* **REQUIRED WORK**:
For the word "pose", tally the lines of the data that contain it and give the tally alone.

* **DATA IN THIS EXERCISE**:
(* ===== verification/Membership.v ===== *)
(** * Relay membership

    [src/src/consensus/membership.rs]: the per-sender anti-replay window and the
    set of DID-verified relay peers behind the Raft control plane. *)
From S2P Require Import Prelude.

Definition HELLO_INTERVAL : Z := 5 * SECOND.
Definition PEER_TIMEOUT : Z := 15 * SECOND.
Definition MAX_PEERS : Z := 64.
Definition REPLAY_WINDOW : Z := 64.

(** ** The replay window *)

Record ReplayWindow := {
  boot : Z;
  max_seq : Z;
  bitmap : Z;
  last_ts_ms : Z;
}.

Definition new_window (boot seq ts_ms : Z) : ReplayWindow :=
  {| boot := boot; max_seq := seq; bitmap := 1; last_ts_ms := ts_ms |}.

(** [self.bitmap << shift] drops the bits above the 64th. *)
Definition window_accept (w : ReplayWindow) (b seq ts_ms : Z) : ReplayWindow * bool :=
  if negb (b =? boot w) then
    if last_ts_ms w <? ts_ms then (new_window b seq ts_ms, true) else (w, false)
  else if max_seq w <? seq then
    let shift := seq - max_seq w in
    ({| boot := boot w; max_seq := seq;
        bitmap := if REPLAY_WINDOW <=? shift then 1
                  else Z.lor (wrap 64 (Z.shiftl (bitmap w) shift)) 1;
        last_ts_ms := Z.max (last_ts_ms w) ts_ms |}, true)
  else
    let offset := max_seq w - seq in
    if (REPLAY_WINDOW <=? offset) || negb (Z.land (bitmap w) (Z.shiftl 1 offset) =? 0)
    then (w, false)
    else ({| boot := boot w; max_seq := max_seq w;
             bitmap := Z.lor (bitmap w) (Z.shiftl 1 offset);
             last_ts_ms := Z.max (last_ts_ms w) ts_ms |}, true).

(** ** The peer set *)

Record Peer := {
  peer_last_seen : Z;
  peer_did : string;
  replay : option ReplayWindow;
}.

Record Membership := {
  self_id : string;
  peers : gmap string Peer;
}.

Definition new (self_id : string) : Membership := {| self_id := self_id; peers := ∅ |}.

Definition set_peers (m : Membership) (p : gmap string Peer) : Membership :=
  {| self_id := self_id m; peers := p |}.

Definition record_hello (m : Membership) (node did : string) (now : Z) : Membership * bool :=
  if bool_decide (node = self_id m) then (m, false) else
  match peers m !! node with
  | Some peer =>
      if bool_decide (peer_did peer = did)
      then (set_peers m (<[node := {| peer_last_seen := now; peer_did := peer_did peer;
                                      replay := replay peer |}]> (peers m)), false)
      else (m, false)
  | None =>
      if MAX_PEERS <=? zsize (peers m) then (m, false) else
      (set_peers m (<[node := {| peer_last_seen := now; peer_did := did; replay := None |}]> (peers m)),
       true)
  end.

Definition set_replay (p : Peer) (w : ReplayWindow) : Peer :=
  {| peer_last_seen := peer_last_seen p; peer_did := peer_did p; replay := Some w |}.

Definition accept_raft (m : Membership) (node did : string) (b seq ts_ms : Z) : Membership * bool :=
  match peers m !! node with
  | None => (m, false)
  | Some peer =>
      if negb (bool_decide (peer_did peer = did)) then (m, false) else
      match replay peer with
      | Some window =>
          let '(w, ok) := window_accept window b seq ts_ms in
          (set_peers m (<[node := set_replay peer w]> (peers m)), ok)
      | None => (set_peers m (<[node := set_replay peer (new_window b seq ts_ms)]> (peers m)), true)
      end
  end.

Definition member (m : Membership) (node : string) : bool := is_some (peers m !! node).

Definition did_of (m : Membership) (node : string) : option string := peer_did <$> peers m !! node.

Definition remove (m : Membership) (node : string) : Membership * bool :=
  (set_peers m (delete node (peers m)), is_some (peers m !! node)).

(** The ids to drop are collected, sorted, and then removed one by one. *)
Definition remove_where (m : Membership) (doomed : Peer → bool) : Membership * list string :=
  let dropped := sort_strings (map fst (List.filter (λ kv, doomed kv.2) (map_to_list (peers m)))) in
  (set_peers m (delete_all dropped (peers m)), dropped).

Definition expire (m : Membership) (now timeout : Z) : Membership * list string :=
  remove_where m (λ peer, timeout <? since now (peer_last_seen peer)).

Definition retain_admitted (m : Membership) (admitted : string → bool) : Membership * list string :=
  remove_where m (λ peer, negb (admitted (peer_did peer))).

Definition peers_with_self (m : Membership) : list string :=
  sort_strings (elements (dom (peers m)) ++ [self_id m]).

(** ** The window refines a set of sequence numbers

    The abstract window of one sender: the boot it is on, every sequence number
    accepted since it moved to that boot, and the latest timestamp. *)
Record Seen := { s_boot : Z; s_seqs : list Z; s_ts : Z }.

Definition seen_max (s : Seen) : Z := foldr Z.max 0 (s_seqs s).

Definition seen_accept (s : Seen) (b seq ts : Z) : Seen * bool :=
  if bool_decide (b = s_boot s) then
    if bool_decide (seq ∈ s_seqs s) || (seq <=? seen_max s - REPLAY_WINDOW) then (s, false)
    else ({| s_boot := b; s_seqs := seq :: s_seqs s; s_ts := Z.max (s_ts s) ts |}, true)
  else if s_ts s <? ts then ({| s_boot := b; s_seqs := [seq]; s_ts := ts |}, true)
  else (s, false).

(** The bitmap answers for the 64 numbers up to the largest one. *)
Record represents (w : ReplayWindow) (s : Seen) : Prop := {
  rep_boot : boot w = s_boot s;
  rep_ts : last_ts_ms w = s_ts s;
  rep_max : max_seq w = seen_max s;
  rep_bits i : 0 ≤ i < 64 → Z.testbit (bitmap w) i = bool_decide (max_seq w - i ∈ s_seqs s);
  rep_range : 0 ≤ bitmap w < 2 ^ 64;
  rep_pos : Forall (λ q, 0 ≤ q) (s_seqs s);
  rep_nonempty : s_seqs s ≠ [];
}.

Lemma seen_max_ge s q : q ∈ s_seqs s → q ≤ seen_max s.
Proof.
  unfold seen_max. induction (s_seqs s) as [|x l IH]; [set_solver|].
  intros [->|H]%elem_of_cons; simpl; [lia|]. specialize (IH H). lia.
Qed.

Lemma foldr_max_mem (l : list Z) :
  l ≠ [] → Forall (λ q, 0 ≤ q) l → foldr Z.max 0 l ∈ l.
Proof.
  induction l as [|x l IH]; [done|]. intros _ [Hx Hl]%Forall_cons. simpl.
  destruct l as [|y l].
  - simpl. rewrite Z.max_l by lia. set_solver.
  - destruct (Z.max_spec x (foldr Z.max 0 (y :: l))) as [[_ ->]|[_ ->]]; [right; by apply IH|left].
Qed.

Lemma land_bit a i : 0 ≤ i → negb (Z.land a (Z.shiftl 1 i) =? 0) = Z.testbit a i.
Proof.
  intros Hi. destruct (Z.testbit a i) eqn:E.
  - apply negb_true_iff, Z.eqb_neq. intros H.
    apply (f_equal (λ z, Z.testbit z i)) in H.
    rewrite Z.land_spec, E, Z.shiftl_spec, Z.sub_diag, Z.bits_0 in H by done. done.
  - apply negb_false_iff, Z.eqb_eq. apply Z.bits_inj'. intros n Hn.
    rewrite Z.land_spec, Z.shiftl_spec, Z.bits_0 by done.
    destruct (decide (n = i)) as [->|Hne]; [by rewrite E|].
    replace (Z.testbit 1 (n - i)) with false; [by rewrite andb_false_r|].
    symmetry. change 1 with (2 ^ 0). apply Z.pow2_bits_false. lia.
Qed.

Lemma testbit_high a n i : 0 ≤ n → 0 ≤ a < 2 ^ n → n ≤ i → Z.testbit a i = false.
Proof.
  intros Hn Ha Hi. rewrite <-(Z.mod_small a (2 ^ n)) by done. by apply Z.mod_pow2_bits_high.
Qed.

Lemma range_of_bits a n :
  0 ≤ n → (∀ i, n ≤ i → Z.testbit a i = false) → 0 ≤ a < 2 ^ n.
Proof.
  intros Hn Hb. assert (Ha : a = a mod 2 ^ n).
  { apply Z.bits_inj'. intros i Hi. destruct (decide (i < n)).
    - by rewrite Z.mod_pow2_bits_low.
    - rewrite Z.mod_pow2_bits_high, Hb by lia. done. }
  rewrite Ha. apply Z.mod_pos_bound. lia.
Qed.

Lemma lor_range a b n : 0 ≤ n → 0 ≤ a < 2 ^ n → 0 ≤ b < 2 ^ n → 0 ≤ Z.lor a b < 2 ^ n.
Proof.
  intros Hn Ha Hb. apply range_of_bits; [done|]. intros i Hi.
  by rewrite Z.lor_spec, !(testbit_high _ n).
Qed.

Lemma testbit_one i : 0 ≤ i → Z.testbit 1 i = bool_decide (i = 0).
Proof.
  intros Hi. change 1 with (2 ^ 0). rewrite Z.pow2_bits_eqb by done.
  case_bool_decide; [apply Z.eqb_eq|apply Z.eqb_neq]; lia.
Qed.

Lemma represents_new b seq ts :
  0 ≤ seq → represents (new_window b seq ts) {| s_boot := b; s_seqs := [seq]; s_ts := ts |}.
Proof.
  intros Hs. split; simpl; try done.
  - unfold seen_max. simpl. lia.
  - intros i Hi. rewrite testbit_one by lia. apply bool_decide_ext. rewrite list_elem_of_singleton. lia.
  - by repeat constructor.
Qed.

(** The bits of the window's three updates. *)
Lemma bit_shifted a n i :
  0 ≤ n → 0 ≤ i < 64 → Z.testbit (wrap 64 (Z.shiftl a n)) i = if n <=? i then Z.testbit a (i - n) else false.
Proof.
  intros Hn Hi. unfold wrap. rewrite Z.mod_pow2_bits_low by lia.
  rewrite Z.shiftl_spec by lia. destruct (Z.leb_spec n i); [done|].
  apply Z.testbit_neg_r. lia.
Qed.

Lemma bit_set a n i :
  0 ≤ n → 0 ≤ i → Z.testbit (Z.lor a (Z.shiftl 1 n)) i = Z.testbit a i || bool_decide (i = n).
Proof.
  intros Hn Hi. rewrite Z.lor_spec, Z.shiftl_spec by done. f_equal.
  destruct (decide (n ≤ i)).
  - rewrite testbit_one by lia. apply bool_decide_ext. lia.
  - rewrite Z.testbit_neg_r by lia. symmetry. apply bool_decide_eq_false. lia.
Qed.

Lemma represents_advance w s seq ts :
  represents w s → seen_max s < seq →
  represents
    {| boot := boot w; max_seq := seq;
       bitmap := if REPLAY_WINDOW <=? seq - max_seq w then 1
                 else Z.lor (wrap 64 (Z.shiftl (bitmap w) (seq - max_seq w))) 1;
       last_ts_ms := Z.max (last_ts_ms w) ts |}
    {| s_boot := s_boot s; s_seqs := seq :: s_seqs s; s_ts := Z.max (s_ts s) ts |}.
Proof.
  intros [Hb Ht Hm Hbits Hr Hp Hne] Hlt.
  assert (Hle : ∀ q, q ∈ s_seqs s → q ≤ seen_max s) by apply seen_max_ge.
  assert (0 ≤ seen_max s) by (unfold seen_max; clear; induction (s_seqs s); simpl; lia).
  split; simpl; try done.
  - by rewrite Ht.
  - unfold seen_max in *. simpl. lia.
  - intros i Hi. destruct (Z.leb_spec REPLAY_WINDOW (seq - max_seq w)).
    + rewrite testbit_one by lia. apply bool_decide_ext. rewrite elem_of_cons.
      split; [intros ->; left; lia|]. intros [?|Hin%Hle]; unfold REPLAY_WINDOW in *; lia.
    + rewrite Z.lor_spec, testbit_one, bit_shifted by lia.
      destruct (Z.leb_spec (seq - max_seq w) i).
      * rewrite Hbits by lia.
        replace (max_seq w - (i - (seq - max_seq w))) with (seq - i) by lia.
        rewrite (bool_decide_false (i = 0)), orb_false_r by lia.
        apply bool_decide_ext. rewrite elem_of_cons. split; [by right|]. intros [?|?]; [lia|done].
      * simpl. apply bool_decide_ext. rewrite elem_of_cons. split; [intros ->; left; lia|].
        intros [?|Hin%Hle]; lia.
  - case_if; [lia|]. apply lor_range; [lia| |lia]. apply Z.mod_pos_bound. lia.
  - constructor; [lia|done].
Qed.

Lemma represents_fill w s seq ts :
  represents w s → 0 ≤ seq → 0 ≤ seen_max s - seq < 64 →
  represents
    {| boot := boot w; max_seq := max_seq w;
       bitmap := Z.lor (bitmap w) (Z.shiftl 1 (max_seq w - seq));
       last_ts_ms := Z.max (last_ts_ms w) ts |}
    {| s_boot := s_boot s; s_seqs := seq :: s_seqs s; s_ts := Z.max (s_ts s) ts |}.
Proof.
  intros [Hb Ht Hm Hbits Hr Hp Hne] Hs Hoff. split; simpl; try done.
  - by rewrite Ht.
  - rewrite Hm. unfold seen_max in *. simpl. lia.
  - intros i Hi. rewrite bit_set, Hbits by lia.
    rewrite <-bool_decide_or. apply bool_decide_ext. rewrite elem_of_cons.
    rewrite Hm. split; intros [?|?]; (left; lia) || (right; lia) || by (left + right).
  - apply lor_range; [lia|done|]. apply range_of_bits; [lia|]. intros i Hi.
    rewrite Z.shiftl_spec by lia. rewrite testbit_one by lia. apply bool_decide_eq_false. lia.
  - constructor; [lia|done].
Qed.

(** One step of the window agrees with the set of sequence numbers. *)
Lemma window_accept_refines w s b seq ts :
  represents w s → 0 ≤ seq →
  (window_accept w b seq ts).2 = (seen_accept s b seq ts).2 ∧
  represents (window_accept w b seq ts).1 (seen_accept s b seq ts).1.
Proof.
  intros Hrep Hs. pose proof Hrep as [Hb Ht Hm Hbits Hr Hp Hne].
  unfold window_accept, seen_accept. rewrite Hb.
  destruct (Z.eqb_spec b (s_boot s)) as [->|Hne']; simpl.
  - rewrite bool_decide_true by done. rewrite Hm.
    destruct (Z.ltb_spec (seen_max s) seq) as [Hlt|Hge].
    + rewrite bool_decide_false by (intros ?%seen_max_ge; lia).
      replace (seq <=? seen_max s - REPLAY_WINDOW) with false
        by (symmetry; apply Z.leb_gt; unfold REPLAY_WINDOW; lia).
      simpl. split; [done|]. pose proof (represents_advance w s seq ts Hrep Hlt) as H.
      by rewrite Hm, Hb in H.
    + rewrite land_bit by lia.
      destruct (Z.leb_spec REPLAY_WINDOW (seen_max s - seq)) as [Hout|Hin]; simpl.
      { replace (seq <=? seen_max s - REPLAY_WINDOW) with true by (symmetry; apply Z.leb_le; lia).
        by rewrite orb_true_r. }
      unfold REPLAY_WINDOW in *. rewrite Hbits by lia.
      replace (max_seq w - (seen_max s - seq)) with seq by lia.
      replace (seq <=? seen_max s - 64) with false by (symmetry; apply Z.leb_gt; lia).
      rewrite orb_false_r. case_bool_decide; simpl; [done|].
      split; [done|]. pose proof (represents_fill w s seq ts Hrep Hs ltac:(lia)) as H'.
      by rewrite Hm, Hb in H'.
  - rewrite bool_decide_false by done. rewrite <-Ht. case_if; simpl; [|done].
    split; [done|]. by apply represents_new.
Qed.

(** ** Runs *)

Inductive event :=
| Hello (node did : string) (now : Z)
| Raft (node did : string) (boot seq ts_ms : Z)
| Leave (node : string)
| Expire (now timeout : Z)
| Retain (allowed : list string).

(** One operation, with whether a Raft message was accepted. *)
Definition step (m : Membership) (e : event) : Membership * bool :=
  match e with
  | Hello node did now => ((record_hello m node did now).1, false)
  | Raft node did b seq ts => accept_raft m node did b seq ts
  | Leave node => ((remove m node).1, false)
  | Expire now timeout => ((expire m now timeout).1, false)
  | Retain allowed => ((retain_admitted m (contains allowed)).1, false)
  end.

(** The messages of [node] accepted along a run, oldest first, as
    [(boot, seq, ts)]. *)
Fixpoint accepted (node : string) (m : Membership) (es : list event) : list (Z * Z * Z) :=
  match es with
  | [] => []
  | e :: es =>
      let '(m', ok) := step m e in
      let rest := accepted node m' es in
      match e with
      | Raft n _ b seq ts => if ok && bool_decide (n = node) then (b, seq, ts) :: rest else rest
      | _ => rest
      end
  end.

* **SOLUTION BELOW**:
3